The Best Pre-Tournament Diet
If you are gearing up for an archery competition, your nutrition should be a little different. You should cut on out fast foods and snacks, heavy foods and fried meals from their diet. Instead, you should choose lean, easy to burn foods. Good examples of such foods are chicken, fajitas, pitas, and turkey among others.
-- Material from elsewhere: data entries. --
(** The window chunker returns chunks of at most [window] characters that
    leave out no character but white space, whatever the overlap. *)
Theorem window_chunks t window overlap :
  0 < window → (Z.of_nat window <= 2 ^ 63)%Z → in_memory t →
  ∃ chunks, chunk_text t window overlap = Some chunks
    ∧ Forall (λ chunk, 0 < length chunk <= window) chunks
    ∧ ∀ i c, trim t !! i = Some c → is_whitespace c = false →
        ∃ a b, a <= i < b ∧ trim (slice (trim t) a b) ∈ chunks.
Proof.
  intros Hw Hwm Hm%in_memory_trim. unfold chunk_text. cbv zeta. destruct (trim t) as [|c0 chars'] eqn:E.
  { exists []. split; [done|]. split; [constructor|]. intros i c Hi. by rewrite lookup_nil in Hi. }
  rewrite <- E. destruct (Nat.eqb_spec window 0); [lia|].
  destruct (cut_loop_covers (fun start (_ : unit) => (., tt) <$> window_end (trim t) window start)
    (λ cut, cut.2 - cut.1 <= window) (Nat.min overlap (window - 1)) (trim t) (S (length (trim t))) 0 [] tt)
    as (cuts & st' & -> & Hc & HP).
  - intros start st Hs. destruct (window_end_between (trim t) window start Hw Hwm ltac:(by rewrite E in *) Hs) as (e & -> & He).
    exists e, tt. split; [done|]. simpl. lia.
  - lia.
  - rewrite E. simpl. lia.
  - exists (chunks_of (trim t) cuts). split; [done|]. split; [|intros i c; by apply chunk_of_position].
    apply Forall_forall. intros chunk (Hne & a & b & Hin & ->)%elem_of_chunks_of.
    apply covers_within in Hc. rewrite Forall_forall in HP, Hc. specialize (HP _ Hin). specialize (Hc _ Hin).
    simpl in HP, Hc. pose proof (trim_length (slice (trim t) a b)) as Hl. rewrite slice_length in Hl by lia.
    destruct (trim (slice (trim t) a b)); [done|]. simpl in *. lia.
Qed.

(** A token count of which the product wraps. *)
Example estimate_wraps :
  let tokens := ((u64_max + 5) / 5)%Z in (tokens <=? u64_max)%Z = true ∧ as_u64 (tokens * 5) = 4%Z.
Proof. split; vm_compute; reflexivity. Qed.

(** ** Concrete texts *)
Definition small_config : ChunkerConfig := Build_ChunkerConfig 4 3 1.
Definition default_embedder : Embedder := Build_Embedder (Some 512) estimate_tokens.
Definition no_stats : ChunkerStats := Build_ChunkerStats 0 None.
Definition sample : text := [97; 98; 99; 32; 100; 101; 102; 103; 32; 104; 105; 106; 107; 108; 109; 110]%Z.

Example sample_chunks :
  chunk_text_token_aware sample small_config default_embedder None no_stats
  = Some ([[97; 98; 99; 32; 100; 101; 102; 103]; [102; 103; 32; 104; 105; 106; 107; 108; 109; 110]]%Z, no_stats).
Proof. vm_compute. reflexivity. Qed.

Lemma chunking_covers_witness :
  ∃ chunks stats', chunk_text_token_aware sample small_config default_embedder None no_stats = Some (chunks, stats')
    ∧ (∀ i c, trim sample !! i = Some c → is_whitespace c = false →
        ∃ a b, a <= i < b ∧ trim (slice (trim sample) a b) ∈ chunks)
    ∧ (∀ chunk, chunk ∈ chunks → chunk ≠ [] ∧ ∃ a b, chunk = trim (slice (trim sample) a b)).
Proof. apply chunking_covers; [done|vm_compute; discriminate..]. Defined.

Lemma chunks_fit_witness :
  ∃ chunks stats' turns stats'',
    chunk_text_token_aware sample small_config default_embedder None no_stats = Some (chunks, stats')
    ∧ chunk_conversation_token_aware sample small_config default_embedder None no_stats = Some (turns, stats'')
    ∧ Forall (λ chunk, estimate_tokens chunk <= 4) (chunks ++ turns).
Proof.
  apply (chunks_fit small_config default_embedder None no_stats sample); [done|vm_compute; discriminate..| |].
  { repeat constructor; vm_compute; discriminate. }
  apply default_estimator. vm_compute. lia.
Defined.

Lemma window_chunks_witness :
  ∃ chunks, chunk_text sample 6 2 = Some chunks
    ∧ Forall (λ chunk, 0 < length chunk <= 6) chunks
    ∧ ∀ i c, trim sample !! i = Some c → is_whitespace c = false →
        ∃ a b, a <= i < b ∧ trim (slice (trim sample) a b) ∈ chunks.
Proof. apply window_chunks; [lia|vm_compute; discriminate..]. Defined.
(* ===== verification/Aaak.v ===== *)
(** * AAAK documents

    [src/src/aaak/model.rs] and [src/src/aaak/parse.rs]: the compact notes the
    palace prints and reads back. A document is a header line and body lines
    (notes, tunnels between notes, emotional arcs); [print_document] is its
    [Display], [parse_document] its parser. *)

From Stdlib Require Import ZArith Lia String Ascii.
From stdpp Require Import base tactics list gmap numbers sets.
From S2P Require Import Prelude Chars.
Open Scope nat_scope.
Open Scope rust_scope.

Record AaakHeader := Build_AaakHeader {
  ah_version : Z;
  ah_wing : text;
  ah_room : text;
  ah_date : text;
  ah_source : text;
}.

Record Zettel := Build_Zettel {
  z_id : Z;
  z_entities : list text;
  z_topics : list text;
  z_quote : text;
  z_weight : Z;
  z_emotions : list text;
  z_flags : list text;
}.

Record Tunnel := Build_Tunnel { tn_left : Z; tn_right : Z; tn_label : text }.
Record ArcLine := Build_ArcLine { arc_emotions : list text }.

Inductive AaakLine :=
  | LZettel (z : Zettel)
  | LTunnel (t : Tunnel)
  | LArc (a : ArcLine).

Record AaakDocument := Build_AaakDocument {
  ad_header : AaakHeader;
  ad_body : list AaakLine;
  ad_zettels : list Zettel;
}.

Inductive ParseError :=
  | MissingHeader
  | InvalidHeader
  | InvalidVersion
  | InvalidZettel (line : text).

Definition line_zettel (l : AaakLine) : option Zettel :=
  match l with LZettel z => Some z | _ => None end.

Definition zettel_lines (d : AaakDocument) : list Zettel :=
  match ad_body d with [] => ad_zettels d | body => omap line_zettel body end.

Definition body_lines (d : AaakDocument) : list AaakLine :=
  match ad_body d with [] => LZettel <$> ad_zettels d | body => body end.

(** ** Printing *)

(** The characters of the notation: the bar, the quote, the star. *)
Definition BAR : Z := 124.
Definition QUOTE : Z := 34.
Definition STAR : Z := 9733.

(** Double quotes are replaced by apostrophes. *)
Definition replace_quotes (t : text) : text := (fun c => if (c =? QUOTE)%Z then 39%Z else c) <$> t.

Definition print_header (h : AaakHeader) : text :=
  join [BAR] [86%Z :: print_uint (ah_version h); ah_wing h; ah_room h; ah_date h; ah_source h].

Definition print_zettel (z : Zettel) : text :=
  print_uint (z_id z) ++ 58%Z ::
  join [BAR] [join [43%Z] (z_entities z); join [95%Z] (z_topics z);
              QUOTE :: replace_quotes (z_quote z) ++ [QUOTE];
              replicate (Z.to_nat (Z.max (z_weight z) 1)) STAR;
              join [43%Z] (z_emotions z); join [43%Z] (z_flags z)].

Definition ARROW : text := chars_of "->".

Definition print_tunnel (t : Tunnel) : text :=
  chars_of "T:" ++ print_uint (tn_left t) ++ chars_of "<->" ++ print_uint (tn_right t) ++ BAR :: tn_label t.

Definition print_arc (a : ArcLine) : text := chars_of "ARC:" ++ join ARROW (arc_emotions a).

Definition print_line (l : AaakLine) : text :=
  match l with
  | LZettel z => print_zettel z
  | LTunnel t => print_tunnel t
  | LArc a => print_arc a
  end.

Definition print_document (d : AaakDocument) : text :=
  print_header (ad_header d) ++ 10%Z :: join_lines (print_line <$> body_lines d).

(** ** Parsing *)
Definition ALLOWED_FLAGS : list text :=
  chars_of <$> ["DECISION"; "ORIGIN"; "CORE"; "PIVOT"; "TECHNICAL"; "SENSITIVE"]%string.

Definition usize_max : Z := u64_max.

Definition is_ascii_uppercase (c : Z) : bool := ((65 <=? c) && (c <=? 90))%Z.
Definition is_ascii_lowercase (c : Z) : bool := ((97 <=? c) && (c <=? 122))%Z.

(** The lengths are those of ASCII texts: other texts fail the second test. *)
Definition is_entity_code (raw : text) : bool := (length raw =? 3) && forallb is_ascii_uppercase raw.
Definition is_emotion_code (raw : text) : bool :=
  (3 <=? length raw) && (length raw <=? 7) && forallb is_ascii_lowercase raw.

Definition is_nil {A} (l : list A) : bool := match l with [] => true | _ => false end.

Definition split_field (raw : text) (separator : Z) : list text :=
  filter (fun item => is_nil item = false) (split_on separator raw).

Definition parse_quote (raw : text) : option text :=
  if length raw <? 2 then None
  else match raw with
       | c :: rest =>
           if (c =? QUOTE)%Z && bool_decide (last rest = Some QUOTE)
           then Some (take (length rest - 1) rest) else None
       | [] => None
       end.

Definition parse_weight (raw : text) : option Z :=
  if is_nil raw || negb (forallb (fun c => (c =? STAR)%Z) raw) then None
  else if (1 <=? length raw) && (length raw <=? 5) then Some (Z.of_nat (length raw)) else None.

Definition parse_header (line : text) : result AaakHeader ParseError :=
  match split_on BAR line with
  | [version; wing; room; date; source] =>
      match version with
      | 86%Z :: digits =>
          match parse_uint 255 digits with
          | Some v => Ok (Build_AaakHeader v wing room date source)
          | None => Err InvalidVersion
          end
      | _ => Err InvalidVersion
      end
  | _ => Err InvalidHeader
  end.

Definition parse_zettel (line : text) : result Zettel ParseError :=
  let invalid := Err (InvalidZettel line) in
  match split_once 58 line with
  | None => invalid
  | Some (id, rest) =>
      match parse_uint usize_max id with
      | None => invalid
      | Some id =>
          match split_on BAR rest with
          | [p0; p1; p2; p3; p4; p5] =>
              let entities := split_field p0 43 in
              if is_nil entities || negb (forallb is_entity_code entities) then invalid
              else
                let topics := split_field p1 95 in
                if is_nil topics then invalid
                else
                  match parse_quote p2, parse_weight p3 with
                  | Some quote, Some weight =>
                      let emotions := split_field p4 43 in
                      if is_nil emotions || negb (forallb is_emotion_code emotions) then invalid
                      else
                        let flags := split_field p5 43 in
                        if is_nil flags || negb (forallb (fun f => bool_decide (f ∈ ALLOWED_FLAGS)) flags)
                        then invalid
                        else Ok (Build_Zettel id entities topics quote weight emotions flags)
                  | _, _ => invalid
                  end
          | _ => invalid
          end
      end
  end.

(** [split_once("<->")]. *)
Fixpoint split_once_tunnel (l : text) : option (text * text) :=
  match l with
  | 60%Z :: ((45%Z :: (62%Z :: rest)) as tl) => Some ([], rest)
  | c :: rest => match split_once_tunnel rest with Some (a, b) => Some (c :: a, b) | None => None end
  | [] => None
  end.

(** [split("->")]. *)
Fixpoint split_arrow (l : text) : list text :=
  match l with
  | 45%Z :: ((62%Z :: rest) as tl) => [] :: split_arrow rest
  | c :: rest =>
      match split_arrow rest with
      | [] => [[c]]
      | p :: ps => (c :: p) :: ps
      end
  | [] => [[]]
  end.

Definition parse_tunnel (line : text) : result Tunnel ParseError :=
  let invalid := Err (InvalidZettel line) in
  match strip_prefix (chars_of "T:") line with
  | None => invalid
  | Some rest =>
      match split_once BAR rest with
      | None => invalid
      | Some (ends, label) =>
          if is_nil (trim label) then invalid
          else
            match split_once_tunnel ends with
            | None => invalid
            | Some (l, r) =>
                match parse_uint usize_max l, parse_uint usize_max r with
                | Some l, Some r => Ok (Build_Tunnel l r label)
                | _, _ => invalid
                end
            end
      end
  end.

Definition parse_arc (line : text) : result ArcLine ParseError :=
  let invalid := Err (InvalidZettel line) in
  match strip_prefix (chars_of "ARC:") line with
  | None => invalid
  | Some rest =>
      if is_nil rest then invalid
      else
        let emotions := split_arrow rest in
        if is_nil emotions || negb (forallb is_emotion_code emotions) then invalid
        else Ok (Build_ArcLine emotions)
  end.

(** The loop over the lines: body, notes and their ids so far. *)
Fixpoint parse_body (ls : list text) (body : list AaakLine) (zettels : list Zettel) (ids : gset Z)
    : result (list AaakLine * list Zettel * gset Z) ParseError :=
  match ls with
  | [] => Ok (body, zettels, ids)
  | line :: rest =>
      if starts_with (chars_of "T:") line then
        let? t := parse_tunnel line in parse_body rest (body ++ [LTunnel t]) zettels ids
      else if starts_with (chars_of "ARC:") line then
        let? a := parse_arc line in parse_body rest (body ++ [LArc a]) zettels ids
      else
        let? z := parse_zettel line in
        if bool_decide (z_id z ∈ ids) then Err (InvalidZettel line)
        else parse_body rest (body ++ [LZettel z]) (zettels ++ [z]) ({[z_id z]} ∪ ids)
  end.

(** A tunnel whose ends are not notes of the document. *)
Definition dangling (ids : gset Z) (l : AaakLine) : option Tunnel :=
  match l with
  | LTunnel t => if bool_decide (tn_left t ∈ ids) && bool_decide (tn_right t ∈ ids) then None else Some t
  | _ => None
  end.

Definition parse_document (input : text) : result AaakDocument ParseError :=
  match filter (fun line => is_nil (trim line) = false) (lines input) with
  | [] => Err MissingHeader
  | first :: rest =>
      let? header := parse_header first in
      let? (body, zettels, ids) := parse_body rest [] [] ∅ in
      match omap (dangling ids) body with
      | t :: _ => Err (InvalidZettel (print_tunnel t))
      | [] => Ok (Build_AaakDocument header body zettels)
      end
  end.

(** ** Well-formed documents *)
Definition field_ok (t : text) : Prop := (BAR ∉ t) ∧ (10%Z ∉ t).

Record header_ok (h : AaakHeader) : Prop := {
  ho_version : (0 <= ah_version h <= 255)%Z;
  ho_fields : Forall field_ok [ah_wing h; ah_room h; ah_date h; ah_source h];
}.

Record zettel_ok (z : Zettel) : Prop := {
  zo_id : (0 <= z_id z <= usize_max)%Z;
  zo_entities : z_entities z ≠ [] ∧ Forall (λ e, is_entity_code e = true) (z_entities z);
  zo_topics : z_topics z ≠ [] ∧ Forall (λ t, t ≠ [] ∧ (95%Z ∉ t) ∧ field_ok t) (z_topics z);
  zo_quote : field_ok (z_quote z);
  zo_weight : (1 <= z_weight z <= 5)%Z;
  zo_emotions : z_emotions z ≠ [] ∧ Forall (λ e, is_emotion_code e = true) (z_emotions z);
  zo_flags : z_flags z ≠ [] ∧ Forall (λ f, f ∈ ALLOWED_FLAGS) (z_flags z);
}.

Record tunnel_ok (t : Tunnel) : Prop := {
  to_left : (0 <= tn_left t <= usize_max)%Z;
  to_right : (0 <= tn_right t <= usize_max)%Z;
  to_label : trim (tn_label t) ≠ [] ∧ (10%Z ∉ tn_label t);
}.

Definition arc_ok (a : ArcLine) : Prop :=
  arc_emotions a ≠ [] ∧ Forall (λ e, is_emotion_code e = true) (arc_emotions a).

Definition body_line_ok (l : AaakLine) : Prop :=
  match l with LZettel z => zettel_ok z | LTunnel t => tunnel_ok t | LArc a => arc_ok a end.

(** The ids of the notes are distinct, and tunnels join notes of the document. *)
Record document_ok (d : AaakDocument) : Prop := {
  do_header : header_ok (ad_header d);
  do_lines : Forall body_line_ok (ad_body d);
  do_zettels : ad_zettels d = omap line_zettel (ad_body d);
  do_ids : NoDup (z_id <$> ad_zettels d);
  do_tunnels : ∀ t, LTunnel t ∈ ad_body d →
    tn_left t ∈ z_id <$> ad_zettels d ∧ tn_right t ∈ z_id <$> ad_zettels d;
}.

(** What [Display] writes as it is: quotes without the quote character, line ends
    that are no carriage return. *)
Definition printable_line (l : AaakLine) : Prop :=
  match l with
  | LZettel z => QUOTE ∉ z_quote z
  | LTunnel t => last (tn_label t) ≠ Some 13%Z
  | LArc _ => True
  end.

Definition printable (d : AaakDocument) : Prop :=
  last (ah_source (ad_header d)) ≠ Some 13%Z ∧ Forall printable_line (ad_body d).

(** ** Reading back *)
Lemma forallb_range (f : Z → bool) lo hi l :
  (∀ c, f c = true → lo <= c <= hi)%Z → forallb f l = true → Forall (λ c, lo <= c <= hi)%Z l.
Proof. intros Hf Hl. apply Forall_forall. intros c Hc. apply Hf. rewrite forallb_forall in Hl. by apply Hl, list_elem_of_In. Qed.

Lemma upper_range c : is_ascii_uppercase c = true → (65 <= c <= 90)%Z.
Proof. unfold is_ascii_uppercase. rewrite andb_true_iff, !Z.leb_le. done. Qed.
Lemma lower_range c : is_ascii_lowercase c = true → (97 <= c <= 122)%Z.
Proof. unfold is_ascii_lowercase. rewrite andb_true_iff, !Z.leb_le. done. Qed.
Besides the high protein foods, you should eat foods that are high in carbohydrates to give you adequate energy reserve for the tournament day. Examples of high carbohydrate foods include oat bagels, baked potatoes, pancakes, spaghetti with tomato sauce, brown rice and pretzels.
Tournament Day Nutrition
On the day of the tournament, you should use a diet meant for professional archers. The foods should be rich in energy to help maintain high energy levels during competition. Your diet should have foods such as broccoli florets, baby carrots, cherry tomatoes, ripe bananas, apples, and grapes. Be careful to avoid foods with lots of processed sugar exemplified by candy bars. Yes, they will provide you will a lot of energy but a crash will be the sequel of that energy boost.
When it comes to fat, experts recommend that you eat two tablespoons each day of healthy fat such as cheese, oils, nuts and fatty vegetables such extra virgin olive oil, chia seeds and dark chocolate. The fatty vegetables are also rich in vitamins that will ensure proper function of all your organs. Combination of these foods will help maintain the energy you need to deliver your best performance.